Pierre Rousseaux – Pourquoi l’Europe devrait-elle repartir ?
DOROTHEE ROUZET – À mes yeux, l’Europe n’est pas à l’arrêt au sens où elle a réagi de manière significative aux crises successives de ces dernières années, en s’adaptant avec des avancées notables, telles que la création d’un endettement commun pour financer le plan de relance européen, une initiative qui n’était pas envisageable auparavant. Il y a également eu des ajustements dans le droit de la concurrence et un regain d’intérêt pour la politique industrielle afin de répondre aux nouvelles dynamiques géopolitiques. Alors que des progrès ont été réalisés en période de crise, il est crucial de maintenir cet élan hors périodes de crises afin de relever les nouveaux défis, en particulier la transition écologique et énergétique, et pour adapter nos politiques globales (industrielles, commerciales, de concurrence) à un monde de plus en plus géopolitique, et notamment au retour de la géopolitique dans les relations économiques.
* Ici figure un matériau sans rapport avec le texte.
(** * Game pages, chat list and chat service of the FakeStackOverflow client
      and server: a shallow embedding and its verified properties.

    The client-side hooks and components ([NimGamePage], [useNimGamePage],
    [useGamePage], [useDirectMessage]) and the server-side chat service
    ([getChatsByParticipants]) are embedded from their TypeScript sources.
    React state is threaded explicitly: a handler is a function from the
    state of the render it was created in to the state of the next render,
    and socket emissions, HTTP requests and navigation are collected as a
    list of effects.  JavaScript numbers that the code only ever compares
    with small integer literals are integers ([Z]). *)

From stdpp Require Import base numbers strings list option gmap.
From Stdlib Require Import ZArith Lia.

Local Open Scope Z_scope.

(** ** Shared data types (client [types.ts]) *)

(** Modelled from the spec: the declaration of the game status type is not
    among the sources; the three states are those of the specification's
    data model, and the sources compare against ['OVER'] and
    ['IN_PROGRESS'] only. *)
Inductive GameStatus := WAITING | IN_PROGRESS | OVER.

Global Instance GameStatus_eq_dec : EqDecision GameStatus.
Proof. solve_decision. Defined.

Module NimMove.
Record t := mk { numObjects : Z }.
End NimMove.

(** Modelled from the spec: an entry of [state.moves] is a pair
    [{playerID, numObjects}]; the client only reads the length of the
    sequence. *)
Module MoveEntry.
Record t := mk { playerID : string; numObjects : Z }.
End MoveEntry.

(** [player1], [player2], [moves] and [winners] are read through guards
    ([||], [&&]) in the component, so they may be absent. *)
Module NimGameState.
Record t := mk {
  player1 : option string;
  player2 : option string;
  remainingObjects : Z;
  moves : option (list MoveEntry.t);
  winners : option (list string);
  status : GameStatus;
}.
End NimGameState.

Module GameInstance.
Record t := mk {
  gameID : string;
  gameType : string;
  state : NimGameState.t;
}.
End GameInstance.

Module User.
Record t := mk { _id : option string; username : string }.
End User.

(** [a || d] on an optional string: [undefined] and the empty string are
    falsy. *)
Definition or_default (a : option string) (d : string) : string :=
  match a with
  | Some s => if bool_decide (s = EmptyString) then d else s
  | None => d
  end.

(** ** The component [NimGamePage] *)

Module NimGamePage.
Import NimGameState GameInstance.

(** Helper function to determine current player's turn. *)
Definition getCurrentPlayer (gameState : GameInstance.t) : option string :=
  let st := state gameState in
  match moves st with
  | Some ms =>
      if (0 <? length ms)%nat then
        let isEvenMove := (length ms mod 2 =? 0)%nat in
        if isEvenMove then player1 st else player2 st
      else player1 st
  | None => player1 st
  end.

Definition isUserTurn (gameState : GameInstance.t) (user : User.t) : bool :=
  bool_decide (getCurrentPlayer gameState = Some (User.username user)).

(** The move form: the number input and the submit button. *)
Record MoveForm := mkForm { value : Z; disabled : bool }.

(** What the component puts on the page; a conditional block that is not
    rendered is [None]. *)
Record View := mkView {
  player1Text : string;
  player2Text : string;
  currentPlayerText : string;
  remainingObjectsText : Z;
  winnerText : option string;
  moveForm : option MoveForm;
}.

Definition render (gameState : GameInstance.t) (user : User.t) (move : Z) : View :=
  let st := state gameState in
  {| player1Text := or_default (player1 st) "Waiting...";
     player2Text := or_default (player2 st) "Waiting...";
     currentPlayerText :=
       or_default (getCurrentPlayer gameState) "Waiting for players...";
     remainingObjectsText := remainingObjects st;
     winnerText :=
       if bool_decide (status st = OVER) then
         Some match winners st with
              | Some (w :: _) => w
              | _ => "No winner"%string
              end
       else None;
     moveForm :=
       if bool_decide (status st = IN_PROGRESS) then
         Some {| value := move; disabled := negb (isUserTurn gameState user) |}
       else None |}.
End NimGamePage.

(** ** The hook [useNimGamePage] *)

Module GameMove.
Record t := mk { playerID : string; gameID : string; move : NimMove.t }.
End GameMove.

Module GameMovePayload.
Record t := mk { gameID : string; move : GameMove.t }.
End GameMovePayload.

Module useNimGamePage.

(** A JavaScript string is a sequence of UTF-16 code units. *)
Definition jsstring := list N.

Definition code_units (s : string) : jsstring :=
  (λ a, Ascii.N_of_ascii a) <$> String.list_ascii_of_string s.

(** White space and line terminators skipped by [parseInt]. *)
Definition isStrWhiteSpaceChar (c : N) : bool :=
  ((c =? 0x09) || (c =? 0x0A) || (c =? 0x0B) || (c =? 0x0C) || (c =? 0x0D)
   || (c =? 0x20) || (c =? 0xA0) || (c =? 0x1680)
   || ((0x2000 <=? c) && (c <=? 0x200A))
   || (c =? 0x2028) || (c =? 0x2029) || (c =? 0x202F) || (c =? 0x205F)
   || (c =? 0x3000) || (c =? 0xFEFF))%N.

Fixpoint trimStart (s : jsstring) : jsstring :=
  match s with
  | c :: r => if isStrWhiteSpaceChar c then trimStart r else s
  | [] => []
  end.

Definition digitValue (c : N) : option Z :=
  if ((0x30 <=? c) && (c <=? 0x39))%N then Some (Z.of_N c - 0x30) else None.

(** The longest prefix of decimal digits. *)
Fixpoint takeDigits (s : jsstring) : list Z :=
  match s with
  | c :: r => match digitValue c with
              | Some d => d :: takeDigits r
              | None => []
              end
  | [] => []
  end.

Definition mathInt (ds : list Z) : Z := fold_left (λ acc d, 10 * acc + d) ds 0.

(** [parseInt(value, 10)]; [None] is [NaN].  The result is the exact
    integer: the Number that JavaScript returns is that integer rounded,
    and rounding is monotone and fixes 1 and 3, so the comparisons below
    agree; [-0] is [0]. *)
Definition parseInt (value : jsstring) : option Z :=
  let s := trimStart value in
  let '(sign, s) :=
    match s with
    | c :: r => if (c =? 0x2D)%N then (-1, r)
                else if (c =? 0x2B)%N then (1, r) else (1, s)
    | [] => (1, s)
    end in
  match takeDigits s with
  | [] => None
  | ds => Some (sign * mathInt ds)
  end.

(** [useState<number>(1)] *)
Definition initialMove : Z := 1.

(** The payload that [handleMakeMove] passes to
    [socket.emit('makeMove', _)]. *)
Definition handleMakeMove (gameState : GameInstance.t) (user : User.t) (move : Z)
  : GameMovePayload.t :=
  {| GameMovePayload.gameID := GameInstance.gameID gameState;
     GameMovePayload.move :=
       {| GameMove.playerID := User.username user;
          GameMove.gameID := GameInstance.gameID gameState;
          GameMove.move := {| NimMove.numObjects := move |} |} |}.

(** The next value of the [move] state after a change event whose target
    holds [value]. *)
Definition handleInputChange (value : jsstring) (move : Z) : Z :=
  match parseInt value with
  | Some numValue =>
      if (1 <=? numValue) && (numValue <=? 3) then numValue else move
  | None => move
  end.

(** What the user does with the page: typing into the input, or pressing
    the submit button of a render with the given props. *)
Inductive Event :=
| InputChange (value : jsstring)
| SubmitClick (gameState : GameInstance.t) (user : User.t).

(** The ['makeMove'] payloads emitted over a sequence of events. *)
Fixpoint emitted (events : list Event) (move : Z) : list GameMovePayload.t :=
  match events with
  | [] => []
  | InputChange value :: rest => emitted rest (handleInputChange value move)
  | SubmitClick gameState user :: rest =>
      handleMakeMove gameState user move :: emitted rest move
  end.

Definition payloadObjects (p : GameMovePayload.t) : Z :=
  NimMove.numObjects (GameMove.move (GameMovePayload.move p)).
End useNimGamePage.

(** ** The hook [useGamePage] *)

Module GameUpdatePayload.
Record t := mk { gameState : GameInstance.t }.
End GameUpdatePayload.

Module GameErrorPayload.
Record t := mk { player : string; error : string }.
End GameErrorPayload.

Module useGamePage.

(** The three [useState] cells of the hook. *)
Record State := mkState {
  gameState : option GameInstance.t;
  joinedGameID : option string;
  error : option string;
}.

Definition initialState : State :=
  {| gameState := None; joinedGameID := None; error := None |}.

Definition setGameState (g : option GameInstance.t) (s : State) : State :=
  {| gameState := g; joinedGameID := joinedGameID s; error := error s |}.
Definition setJoinedGameID (i : option string) (s : State) : State :=
  {| gameState := gameState s; joinedGameID := i; error := error s |}.
Definition setError (e : option string) (s : State) : State :=
  {| gameState := gameState s; joinedGameID := joinedGameID s; error := e |}.

(** What a handler does to the outside world, in order. *)
Inductive Effect :=
| LeaveGameRequest (gameID username : string)
| JoinGameRequest (gameID username : string)
| SocketEmit (event gameID : string)
| ConsoleError (message : string)
| Navigate (path : string).

(** A string in a condition: [null] and the empty string are falsy. *)
Definition truthy_id (i : option string) : option string :=
  match i with
  | Some s => if bool_decide (s = EmptyString) then None else Some s
  | None => None
  end.

(** [handleLeaveGame]; [leaveGame] tells whether the request of the games
    service resolves ([true]) or throws ([false]). *)
Definition handleLeaveGame (user : User.t) (leaveGame : string → string → bool)
    (s : State) : list Effect :=
  match truthy_id (joinedGameID s), gameState s with
  | Some joined, Some g =>
      if bool_decide (NimGameState.status (GameInstance.state g) ≠ OVER) then
        LeaveGameRequest joined (User.username user)
        :: (if leaveGame joined (User.username user)
            then [SocketEmit "leaveGame" joined]
            else [ConsoleError "Error leaving game:"])
      else []
  | _, _ => []
  end ++ [Navigate "/games"].

(** [handleJoinGame(id)]; [joinGame] is the outcome of the request, [None]
    when it throws. *)
Definition handleJoinGame (user : User.t) (id : string)
    (joinGame : option GameInstance.t) (s : State) : State * list Effect :=
  match joinGame with
  | Some game =>
      (setError None (setJoinedGameID (Some id) (setGameState (Some game) s)),
       [JoinGameRequest id (User.username user); SocketEmit "joinGame" id])
  | None =>
      (setError (Some "Failed to join game"%string) s,
       [JoinGameRequest id (User.username user); ConsoleError "Error joining game:"])
  end.

(** The start of the effect: [if (gameID) handleJoinGame(gameID)]. *)
Definition joinOnMount (user : User.t) (gameID : option string)
    (joinGame : option GameInstance.t) (s : State) : State * list Effect :=
  match truthy_id gameID with
  | Some id => handleJoinGame user id joinGame s
  | None => (s, [])
  end.

Definition handleGameUpdate (updatedState : GameUpdatePayload.t) (s : State) : State :=
  setError None (setGameState (Some (GameUpdatePayload.gameState updatedState)) s).

Definition handleGameError (user : User.t) (gameError : GameErrorPayload.t)
    (s : State) : State :=
  if bool_decide (GameErrorPayload.player gameError = User.username user)
  then setError (Some (GameErrorPayload.error gameError)) s
  else s.

(** What can happen to a mounted hook. *)
Inductive Event :=
| EffectRun (gameID : option string) (joinGame : option GameInstance.t)
| GameUpdate (updatedState : GameUpdatePayload.t)
| GameError (gameError : GameErrorPayload.t).

Definition step (user : User.t) (s : State) (e : Event) : State :=
  match e with
  | EffectRun gameID joinGame => fst (joinOnMount user gameID joinGame s)
  | GameUpdate p => handleGameUpdate p s
  | GameError p => handleGameError user p s
  end.

Definition run (user : User.t) (events : list Event) : State :=
  fold_left (step user) events initialState.

(** Once a game is joined its identifier is a non-empty string and a
    game state is held. *)
Definition joined_ok (s : State) : Prop :=
  ∀ id, joinedGameID s = Some id → id ≠ EmptyString ∧ is_Some (gameState s).
End useGamePage.

(** ** The hook [useDirectMessage] *)

Module Message.
Record t := mk { msg : string; msgFrom : string; msgDateTime : Z }.
End Message.

(** The fields of a chat that the sources read: [_id] may be absent. *)
Module Chat.
Record t := mk {
  _id : option string;
  participants : list string;
  messages : list Message.t;
}.
End Chat.

Module ChatUpdatePayload.
Record t := mk { chat : Chat.t; type : string }.
End ChatUpdatePayload.

Module useDirectMessage.

Record State := mkState {
  selectedChat : option Chat.t;
  chats : list Chat.t;
}.

(** [existingChat._id === chat._id] *)
Definition same_id (a b : Chat.t) : bool := bool_decide (Chat._id a = Chat._id b).

(** The updater passed to [setChats] in the ['created'] case. *)
Definition addCreated (chat : Chat.t) (prevChats : list Chat.t) : list Chat.t :=
  let chatExists := existsb (λ existingChat, same_id existingChat chat) prevChats in
  if negb chatExists then prevChats ++ [chat] else prevChats.

(** The updater passed to [setChats] in the ['newMessage'] case. *)
Definition replaceChat (chat : Chat.t) (prevChats : list Chat.t) : list Chat.t :=
  (λ existingChat, if same_id existingChat chat then chat else existingChat) <$> prevChats.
Quelles politiques devraient être mises en place non pas par réaction mais par anticipation des risques géopolitiques avec la Chine par exemple, la course aux subventions de l’IRA, ou bien pour renforcer la résilience économique européenne ?
Je dirais qu’il y a trois domaines, et encore une fois, de nombreuses initiatives sont en cours. En matière de politique commerciale, l’Europe ne cherche pas à s’affranchir des règles du commerce international, étant attachée au multilatéralisme, ce qui est positif. Cependant, il est essentiel d’utiliser pleinement les instruments disponibles pour répondre aux distorsions créées par d’autres pays, notamment ceux qui subventionnent ou accordent des avantages indus à leurs entreprises lorsqu’elles entrent sur nos marchés, en violation des principes d’une concurrence juste.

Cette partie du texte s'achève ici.